Ford 725 Loader

jmart31

New User
SO I'm fairly new to the tractor world. I've driven a few growing up, and my dad has had a 3 cylinder 820 john deere for a couple years. But I recently bought an International 460 utility with a Ford 725 loader. I've had work done to the tractor and
bailing hay and planting corn with it went well. The loader was off for both of these task. However I put the loader on and its as if the loader doesn't have enough fluid to raise and lower it. IT will raise and lower, but very slowly. I found a manual and
it said to put hydraulic fluid directly into the loader. I have never heard of that. The manual said it would need about 9 gallons. I checked the filler cap, which is a small hole for filling hydraulic fluid i thought, and it was empty. That would be the
problem. My question is, am I actually suppose to put the hydraulic fluid directly into the loader? If so, what does the receiver feed, as i see no outside outlets on it going to any of the hydro lines. Thanks.
 
I don't understand the confusion. You remove the Breather/filler on the left post and add hydraulic oil that meets or exceeds Ford M2C41 specs to the full level which is 13.5" from the top.

From completely empty it holds about 9 gallons. You haven't said if it has an external pump mounted to the front or how the loader is plumbed to the tractor. The posts are where the fluid is stored.

If it has the front mounted pump I hope you weren't running it dry.

The line comes off the bottom from the filter on that post where the manual picture says "Drain Plug". The next page even shows the filter. There are hydraulic lines shown in the pictures too.
 
I'm not really familiar with either that model loader or tractor......

Since this is a mixed marriage, we don't know how it was all put together?

Does the loader use the tractor pump and hydraulics, or does it have its own pump running off yhe front or pto with resivor, and hyd controls?

The loader might have come with the resivoir, but it might be plumbed to use the tractor system. We don't know?

Paul
 
It is hooked up to the tractor through
remote hydraulics so I assume it is uaing
the resivor and pump from the tractor,
hence the confusion.
 
It has hydra control's that are connexted to the tractor hydraulic pump.

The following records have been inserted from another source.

(* ===== verification/Boot.v ===== *)
(** * The start of the memory module

    [memoria_init] establishes the invariant that every request keeps. *)
From S2P Require Import Prelude Commons Enums Config Semaphores Bitmap Storage PageTable.
From S2P Require Import PageTableFacts Memoria MemoriaFacts Invariant.
From Stdlib Require Import Strings.Byte.
Import FrameManager UserSpace SwapManager.

Section Boot.
Context {C : CommonsOps} {CL : CommonsLaws C}.
Context (config : t_memoria_config) (d : nat) (Hcfg : config_ok config d).

Lemma semaphores_ok m s :
  ∃ m', initialize_memory_semaphores m = Ok (tt, m') ∧ sems m' !! s = Some 1%Z ∧
    m' = set_sems (sems m') m.
Proof.
  eexists. split; [reflexivity|]. split; [|done].
  cbn [sems set_sems]. destruct s; by rewrite ?lookup_insert_ne, ?lookup_insert_eq by done.
Qed.

(** Every frame is free, no process exists, every semaphore is 1. *)
Lemma memoria_init_ready capacity :
  (SWAP_INITIAL_FRAMES * TAM_PAGINA config <= capacity)%Z →
  ∃ m, memoria_init config true capacity = Ok m ∧ mem_ready config m ∧
    global_process_list m = [] ∧
    pool_free (frames m) = upto (TAM_MEMORIA config / TAM_PAGINA config) ∧
    user_space_size (space m) = TAM_MEMORIA config.
Proof.
  intros Hcap. pose proof (page_pos _ _ Hcfg) as Hp. pose proof (memory_small _ _ Hcfg) as Hsm.
  destruct (frame_allocation_init_ok config) as (p & Hpi & Hpok & Htot & Hfree); [lia | lia | unfold in_i32; lia |].
  destruct (pool_init_ok SWAP_INITIAL_FRAMES) as (sp & Hsi & Hspok & Hstot & Hsfree);
    [done | by vm_compute |].
  destruct (init_user_space_ok (TAM_MEMORIA config)) as (u & Hui & Huok & Husz); [lia | unfold in_i32; lia |].
  unfold memoria_init. rewrite Hpi. unfold mbind, res_bind. unfold swap_manager_init.
  unfold mbind, res_bind. rewrite Hsi. rewrite u64_id by lia. rewrite Hui.
  set (m0 := {| sems := ∅ |}).
  destruct (semaphores_ok m0 sem_process_list) as (m & Hm & _ & Heq). rewrite Hm.
  assert (∀ s, sems m !! s = Some 1%Z) as Hone.
  { intros s. destruct (semaphores_ok m0 s) as (m' & Hm' & Hs & _). rewrite Hm in Hm'.
    by injection Hm' as <-. }
  exists m. rewrite Heq. split_and!; [done | | done | done | done].
  split; [|apply Hone]. constructor; try done; cbn.
  - rewrite Htot, Husz. pose proof (Z.div_mod (TAM_MEMORIA config) (TAM_PAGINA config) ltac:(lia)).
    pose proof (Z.mod_pos_bound (TAM_MEMORIA config) (TAM_PAGINA config) Hp). nia.
  - by rewrite Hfree, Htot, app_nil_r.
  - by rewrite Hsfree, app_nil_r.
Qed.
End Boot.
(** After a full turn nothing is used, and the pointer is back. *)
Lemma chances_full s :
  clock_ok s → clock_ok (chances (Z.to_nat n) s) ∧
  (∀ i, index (chances (Z.to_nat n) s) i = index s i) ∧
  ∀ i, (Z.of_nat i < n)%Z → ahead (chances (Z.to_nat n) s) i = with_use false <$> ahead s i.
Proof.
  intros Hs. destruct (chances_spec (Z.to_nat n) s Hs) as (Hok & Hptr & Hent).
  { pose proof Hs as (_ & Hp & _). lia. }
  assert (∀ i, index (chances (Z.to_nat n) s) i = index s i) as Hidx.
  { intros i. unfold index. rewrite Hptr. pose proof (forward_full s Hs) as Hf.
    apply (f_equal g_cache_clock_pointer) in Hf. cbn in Hf. by rewrite Hf. }
  split_and!; [done | done |]. intros i Hi. unfold ahead at 1. rewrite Hidx, Hent by done.
  rewrite decide_True by lia. done.
Qed.

(** The choice: least class, first of its class. *)
Definition least (s : t_mmu Srv) (j : nat) : Prop :=
  (Z.of_nat j < n)%Z ∧ ∃ e, ahead s j = Some e ∧
    (∀ i x, (Z.of_nat i < n)%Z → ahead s i = Some x → class e <= class x) ∧
    (∀ i x, i < j → ahead s i = Some x → class e < class x).

Lemma not_best s i e : ¬ holds_at best s i → ahead s i = Some e → 0 < class e ∧ is_valid e = true.
Proof.
  intros Hn He. pose proof (not_holds_at _ _ _ _ Hn He) as Hb. unfold best in Hb.
  apply bool_decide_eq_false in Hb. split; [lia|]. unfold class in Hb. by destruct (is_valid e).
Qed.

Lemma class_second e : is_valid e = true → second e = true ↔ class e = 1.
Proof.
  intros Hv. unfold second, class. rewrite Hv. cbn.
  destruct (use_bit e), (modified_bit e); cbn; split; congruence.
Qed.

Lemma class_used e :
  is_valid e = true → best (with_use false e) = negb (modified_bit e).
Proof. intros Hv. unfold best, class. cbn. rewrite Hv. cbn. by destruct (modified_bit e). Qed.

Lemma class_rest e :
  is_valid e = true → best e = false → second e = false →
  class e = if modified_bit e then 3 else 2.
Proof.
  intros Hv Hb Hs. rewrite best_test, Hv in Hb. unfold second in Hs. unfold class. rewrite Hv. cbn in *.
  by destruct (use_bit e), (modified_bit e).
Qed.

Lemma least_intro (P : CacheEntry → bool) c s j :
  (Z.of_nat j < n)%Z → holds_at P s j → (∀ i, i < j → ¬ holds_at P s i) →
  (∀ i x, (Z.of_nat i < n)%Z → ahead s i = Some x → c <= class x ∧ (P x = true ↔ class x = c)) →
  least s j.
Proof.
  intros Hj (e & He & HP) Hlt Hc. split; [done|]. exists e. split; [done|].
  destruct (Hc j e Hj He) as [_ HPc]. apply HPc in HP. rewrite HP. split.
  - intros i x Hi Hx. by apply (Hc i x).
  - intros i x Hi Hx. destruct (Hc i x ltac:(lia) Hx) as [Hle HPx].
    assert (class x ≠ c); [|lia]. intros Heq. apply (Hlt i Hi). exists x. split; [done|]. by apply HPx.
Qed.
(* ===== verification/DataServer.v ===== *)
(** * Reading and writing memory over the connection

    The answers of the memory module to WRITE_MEMORY and READ_MEMORY, from
    the package the CPU sends to the package it receives, and what they mean
    for a process that accesses its address space without a cache. *)
From S2P Require Import Prelude Commons Enums Buffer Package Packages Roundtrip Config Semaphores.
From S2P Require Import Bitmap Storage PageTable PageTableFacts Memoria MemoriaFacts SwapFacts.
From S2P Require Import Invariant Mmu MmuFacts Server Cache Execution.
From Stdlib Require Import Strings.Byte.
Import Buffer Package UserSpace.

Section Serve.
Context {C : CommonsOps} {CL : CommonsLaws C} (config : t_memoria_config) (fs : t_file_system).
Context (d : nat) (Hcfg : config_ok config d).
Local Abbreviation E := (ENTRADAS_POR_TABLA config).

(** A handler that answers, as an exchange. *)
Lemma serve_answer req o m m1 reply :
  opcode req = Opcode.code o →
  (∀ rest, recv_package (serialize_package req ++ rest) = Ok (Some req, rest)) →
  (∀ rest, recv_package (serialize_package reply ++ rest) = Ok (Some reply, rest)) →
  dispatch config fs req (set_out [] m) = Ok (true, set_out (serialize_package reply) m1) →
  memoria_serve config fs req m = Ok (Some reply, set_out [] m1).
Proof.
  intros Hop Hreq Hreply Hd. unfold memoria_serve.
  rewrite <- (app_nil_r (serialize_package req)), Hreq, Hd. cbn [client_out set_out].
  rewrite decide_False.
  2:{ intros [_ Hnil]. unfold serialize_package in Hnil. by apply app_eq_nil in Hnil as [Hb _]. }
  by rewrite <- (app_nil_r (serialize_package reply)), Hreply.
Qed.

Lemma create_write_take a size data :
  (0 <= size <= zlen data)%Z →
  create_memory_write_request a size data
  = create_memory_write_request a (zlen (take (Z.to_nat size) data)) (take (Z.to_nat size) data).
Proof.
  intros Hs. unfold create_memory_write_request.
  assert (zlen (take (Z.to_nat size) data) = size) as ->.
  { unfold zlen in *. rewrite length_take. lia. }
  rewrite !decide_False by lia. rewrite take_take. do 3 f_equal. lia.
Qed.

(** A write inside user space, of at most a page. *)
Lemma serve_write m a data :
  mem_ready config m → in_i32 a → addressable (space m) a (zlen data) →
  (zlen data <= TAM_PAGINA config)%Z → (zlen data < 2147483000)%Z →
  ∃ req reply,
    (r ← create_memory_write_request a (zlen data) data; send_memory_write_request r) = Ok req ∧
    memoria_serve config fs req m = Ok (Some reply, set_out [] (set_space (with_bytes (space m) a data) m)) ∧
    opcode_is Opcode.CONFIRMATION reply = true ∧ read_with read_confirmation_package reply = Ok true.
Proof.
  intros [Hm Hc] Ha Hadr Hpage Hsmall.
  destruct (memory_write_request_delivers data Hsmall a Ha) as (req & Hreq & Hop & Hread & Hrecv).
  destruct (confirmation_delivers true) as (reply & Hreply & Hop' & Hread' & Hrecv').
  exists req, reply. split_and!; [done | | by apply bool_decide_eq_true | done].
  apply (serve_answer req Opcode.WRITE_MEMORY); [done..|].
  unfold dispatch. rewrite Hop, Opcode.decode_code. unfold write_memory_request_handler.
  erewrite M_bind_ok; [reflexivity|].
  run (unfold lift_res; by rewrite Hread). cbn [write_physical_address write_data write_size].
  run (unfold on_space, zoom; rewrite write_ok; [done | apply Hm | done | done]).
  unfold respond. rewrite Hreply. done.
Qed.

Do i need to add more fluis to my tractor resivor if it is using that then?
 
I would say so, without seeing it.....


Then, someone can look up the hyd capacity and flow of your tractor, and see how that compares to what the Ford would have used for a pump.

Perhaps the tractor just has slow hydraulics, and you have what you have.

Paul
 
If it's raising completely with a load and doing so smoothly with no jerking, then lack of fluid is not the problem.

The speed of lifting is related to the flow rate of the fluid, not whether there's enough fluid or not.

According to the parts site, the 3 point hydraulic pump on that tractor only produces about 5.6 gallons per minute (gpm). For that loader you would want a pump with at least 12 or preferably 14 gpm output to run it at an acceptable speed. That's why most of them had a separate pump on the front of the tractor that ran off of a shaft from the crankshaft pulley and used a separate reservoir that was inside the frame of the loader itself. Since you are running it off of the 3 point hydraulics it will just be slow, no matter how much fluid you add.

You should fill the rear axle, which is also the hydraulic reservoir for the 3 point hydraulics, to the full level with all cylinders fully extended (loader lift cylinders, bucket curl cylinders and 3 point lift arm cylinder), but any more fluid than that is just a waste.

If it came from the factory with a cab, then there might be a dipstick on the left side for the rear axle fluid level, but if there's no dipstick, then the full level is determined by a hole on the right side of the rear axle center housing, which should have a square headed pipe plug. The fill hole is a large hex head plug directly under your right butt cheek when you're sitting on the tractor. Remove the level check plug and fill plug and fill it through the fill hole just until fluid drips out of the level check hole, make sure you extend all of the cylinders first.
 
Thanks, thats good info and exactly what I was looking for. IT doesn't jerk going up or down, its just noisy, and I had the pump out and looked at and the dealership ship said the pump was in good working order so I ruled the pump out. They didn't,
however, tell me it was too small for the loader. I extend it all the way out and do fluid check, but the lack of gpm is likely the problem as without the loader the tractor does everything i need it to in terms of mowing hay and bailing.